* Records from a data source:
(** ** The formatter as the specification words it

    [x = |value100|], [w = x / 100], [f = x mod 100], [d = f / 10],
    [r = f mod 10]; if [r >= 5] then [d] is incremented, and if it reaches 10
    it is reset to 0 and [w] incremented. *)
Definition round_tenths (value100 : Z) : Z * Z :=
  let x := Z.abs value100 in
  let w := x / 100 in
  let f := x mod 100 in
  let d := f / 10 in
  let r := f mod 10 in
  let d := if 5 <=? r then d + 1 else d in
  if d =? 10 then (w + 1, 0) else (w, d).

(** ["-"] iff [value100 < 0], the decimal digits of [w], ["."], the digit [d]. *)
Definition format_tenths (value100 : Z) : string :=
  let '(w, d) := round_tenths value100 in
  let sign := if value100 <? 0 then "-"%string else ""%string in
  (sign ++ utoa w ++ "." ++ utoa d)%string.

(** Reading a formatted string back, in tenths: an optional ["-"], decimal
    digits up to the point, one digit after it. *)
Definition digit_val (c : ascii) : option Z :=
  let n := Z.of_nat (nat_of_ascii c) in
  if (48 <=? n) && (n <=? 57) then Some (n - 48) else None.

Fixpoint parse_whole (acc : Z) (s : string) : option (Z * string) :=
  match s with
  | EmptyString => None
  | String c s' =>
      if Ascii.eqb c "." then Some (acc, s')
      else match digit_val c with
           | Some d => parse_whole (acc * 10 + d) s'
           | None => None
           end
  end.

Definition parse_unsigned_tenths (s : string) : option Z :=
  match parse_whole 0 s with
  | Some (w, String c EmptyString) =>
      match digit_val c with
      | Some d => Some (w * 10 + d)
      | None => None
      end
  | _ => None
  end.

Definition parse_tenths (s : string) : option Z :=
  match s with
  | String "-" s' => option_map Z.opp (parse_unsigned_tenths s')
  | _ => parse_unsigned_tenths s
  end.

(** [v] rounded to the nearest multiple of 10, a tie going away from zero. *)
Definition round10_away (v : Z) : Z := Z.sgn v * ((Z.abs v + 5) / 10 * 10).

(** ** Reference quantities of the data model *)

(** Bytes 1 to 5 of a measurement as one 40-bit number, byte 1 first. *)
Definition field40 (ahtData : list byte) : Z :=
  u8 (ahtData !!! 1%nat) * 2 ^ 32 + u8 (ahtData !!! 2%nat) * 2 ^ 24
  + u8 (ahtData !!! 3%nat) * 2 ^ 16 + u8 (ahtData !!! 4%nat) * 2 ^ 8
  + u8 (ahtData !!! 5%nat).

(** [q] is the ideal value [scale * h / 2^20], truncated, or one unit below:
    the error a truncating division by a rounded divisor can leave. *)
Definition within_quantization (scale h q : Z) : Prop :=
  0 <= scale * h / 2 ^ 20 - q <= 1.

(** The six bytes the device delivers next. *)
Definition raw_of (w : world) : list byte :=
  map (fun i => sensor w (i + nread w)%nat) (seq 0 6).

* * *

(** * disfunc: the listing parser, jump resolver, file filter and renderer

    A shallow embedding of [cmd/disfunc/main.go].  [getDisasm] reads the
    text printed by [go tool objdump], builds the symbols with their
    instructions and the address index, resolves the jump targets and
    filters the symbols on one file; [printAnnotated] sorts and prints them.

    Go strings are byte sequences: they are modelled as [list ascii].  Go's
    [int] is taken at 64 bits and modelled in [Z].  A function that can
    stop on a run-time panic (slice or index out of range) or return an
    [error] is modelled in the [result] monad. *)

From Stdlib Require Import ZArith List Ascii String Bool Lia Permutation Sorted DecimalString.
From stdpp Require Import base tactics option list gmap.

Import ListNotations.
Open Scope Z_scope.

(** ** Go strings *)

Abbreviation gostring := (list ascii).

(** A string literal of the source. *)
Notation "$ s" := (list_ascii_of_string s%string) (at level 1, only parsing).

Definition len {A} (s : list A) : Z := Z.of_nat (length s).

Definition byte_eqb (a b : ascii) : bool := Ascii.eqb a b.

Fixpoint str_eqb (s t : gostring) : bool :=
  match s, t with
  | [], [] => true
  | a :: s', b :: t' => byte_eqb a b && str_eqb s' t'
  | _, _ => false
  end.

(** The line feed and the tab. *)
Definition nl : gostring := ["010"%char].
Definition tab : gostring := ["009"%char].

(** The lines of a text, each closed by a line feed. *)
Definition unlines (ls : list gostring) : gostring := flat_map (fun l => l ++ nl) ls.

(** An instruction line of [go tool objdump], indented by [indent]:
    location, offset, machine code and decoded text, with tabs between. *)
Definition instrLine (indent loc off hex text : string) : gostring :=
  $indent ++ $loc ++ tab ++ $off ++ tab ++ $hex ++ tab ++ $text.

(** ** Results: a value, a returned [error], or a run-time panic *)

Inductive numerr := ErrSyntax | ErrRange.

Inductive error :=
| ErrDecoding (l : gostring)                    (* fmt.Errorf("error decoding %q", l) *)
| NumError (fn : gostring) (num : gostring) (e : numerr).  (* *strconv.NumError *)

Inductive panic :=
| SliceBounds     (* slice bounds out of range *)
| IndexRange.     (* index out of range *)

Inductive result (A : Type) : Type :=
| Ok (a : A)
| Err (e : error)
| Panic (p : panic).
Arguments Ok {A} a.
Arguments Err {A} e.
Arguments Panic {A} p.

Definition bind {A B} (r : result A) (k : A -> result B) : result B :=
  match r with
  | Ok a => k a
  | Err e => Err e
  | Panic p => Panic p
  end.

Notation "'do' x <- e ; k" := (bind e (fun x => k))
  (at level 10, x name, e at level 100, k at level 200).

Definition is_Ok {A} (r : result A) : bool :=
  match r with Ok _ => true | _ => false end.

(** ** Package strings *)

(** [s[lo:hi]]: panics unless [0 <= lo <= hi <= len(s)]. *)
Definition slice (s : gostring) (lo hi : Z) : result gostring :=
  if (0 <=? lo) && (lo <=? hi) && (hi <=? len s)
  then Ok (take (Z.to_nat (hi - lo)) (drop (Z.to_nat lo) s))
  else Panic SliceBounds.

* * *

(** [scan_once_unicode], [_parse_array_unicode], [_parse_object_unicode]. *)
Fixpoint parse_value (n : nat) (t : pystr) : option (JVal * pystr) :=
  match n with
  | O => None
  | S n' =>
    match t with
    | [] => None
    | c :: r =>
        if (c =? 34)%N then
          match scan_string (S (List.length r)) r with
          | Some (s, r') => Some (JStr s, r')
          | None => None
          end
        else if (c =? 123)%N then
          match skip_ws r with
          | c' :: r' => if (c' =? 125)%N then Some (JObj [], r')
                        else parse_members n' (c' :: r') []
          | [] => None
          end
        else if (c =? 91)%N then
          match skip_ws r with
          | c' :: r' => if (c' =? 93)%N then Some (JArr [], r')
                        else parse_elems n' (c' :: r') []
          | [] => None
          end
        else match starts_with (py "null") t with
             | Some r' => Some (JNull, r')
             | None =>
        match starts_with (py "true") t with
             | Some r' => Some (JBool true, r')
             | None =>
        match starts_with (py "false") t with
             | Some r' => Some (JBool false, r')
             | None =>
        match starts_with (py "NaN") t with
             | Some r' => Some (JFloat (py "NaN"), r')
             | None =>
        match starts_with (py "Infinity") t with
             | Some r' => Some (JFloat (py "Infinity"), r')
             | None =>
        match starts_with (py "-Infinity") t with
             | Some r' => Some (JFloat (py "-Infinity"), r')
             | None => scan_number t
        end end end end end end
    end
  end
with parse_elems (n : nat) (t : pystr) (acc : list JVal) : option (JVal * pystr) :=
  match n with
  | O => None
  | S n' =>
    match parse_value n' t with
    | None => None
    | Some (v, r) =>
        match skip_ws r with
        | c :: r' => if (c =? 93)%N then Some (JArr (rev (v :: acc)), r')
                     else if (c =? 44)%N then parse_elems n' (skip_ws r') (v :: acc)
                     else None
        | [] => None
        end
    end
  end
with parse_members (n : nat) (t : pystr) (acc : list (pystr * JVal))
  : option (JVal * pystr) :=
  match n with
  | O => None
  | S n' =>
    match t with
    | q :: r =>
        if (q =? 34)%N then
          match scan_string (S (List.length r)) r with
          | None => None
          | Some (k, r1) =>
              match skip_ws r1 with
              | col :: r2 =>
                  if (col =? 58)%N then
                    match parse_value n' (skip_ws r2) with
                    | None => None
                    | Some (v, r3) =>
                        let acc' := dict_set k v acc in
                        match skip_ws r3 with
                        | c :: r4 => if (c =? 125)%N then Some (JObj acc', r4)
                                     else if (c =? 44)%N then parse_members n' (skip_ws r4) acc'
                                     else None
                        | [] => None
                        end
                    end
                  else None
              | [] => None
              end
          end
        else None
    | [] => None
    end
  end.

* EXERCISE REQUIREMENTS:
Output the lines above between the one holding "0 <= scale * h / 2 ^ 20 - q <= 1." and the one holding "map (fun i =>", inclusive, with nothing before or after them.

* SOLUTION FOR THIS PROBLEM:
  0 <= scale * h / 2 ^ 20 - q <= 1.

(** The six bytes the device delivers next. *)
Definition raw_of (w : world) : list byte :=
  map (fun i => sensor w (i + nread w)%nat) (seq 0 6).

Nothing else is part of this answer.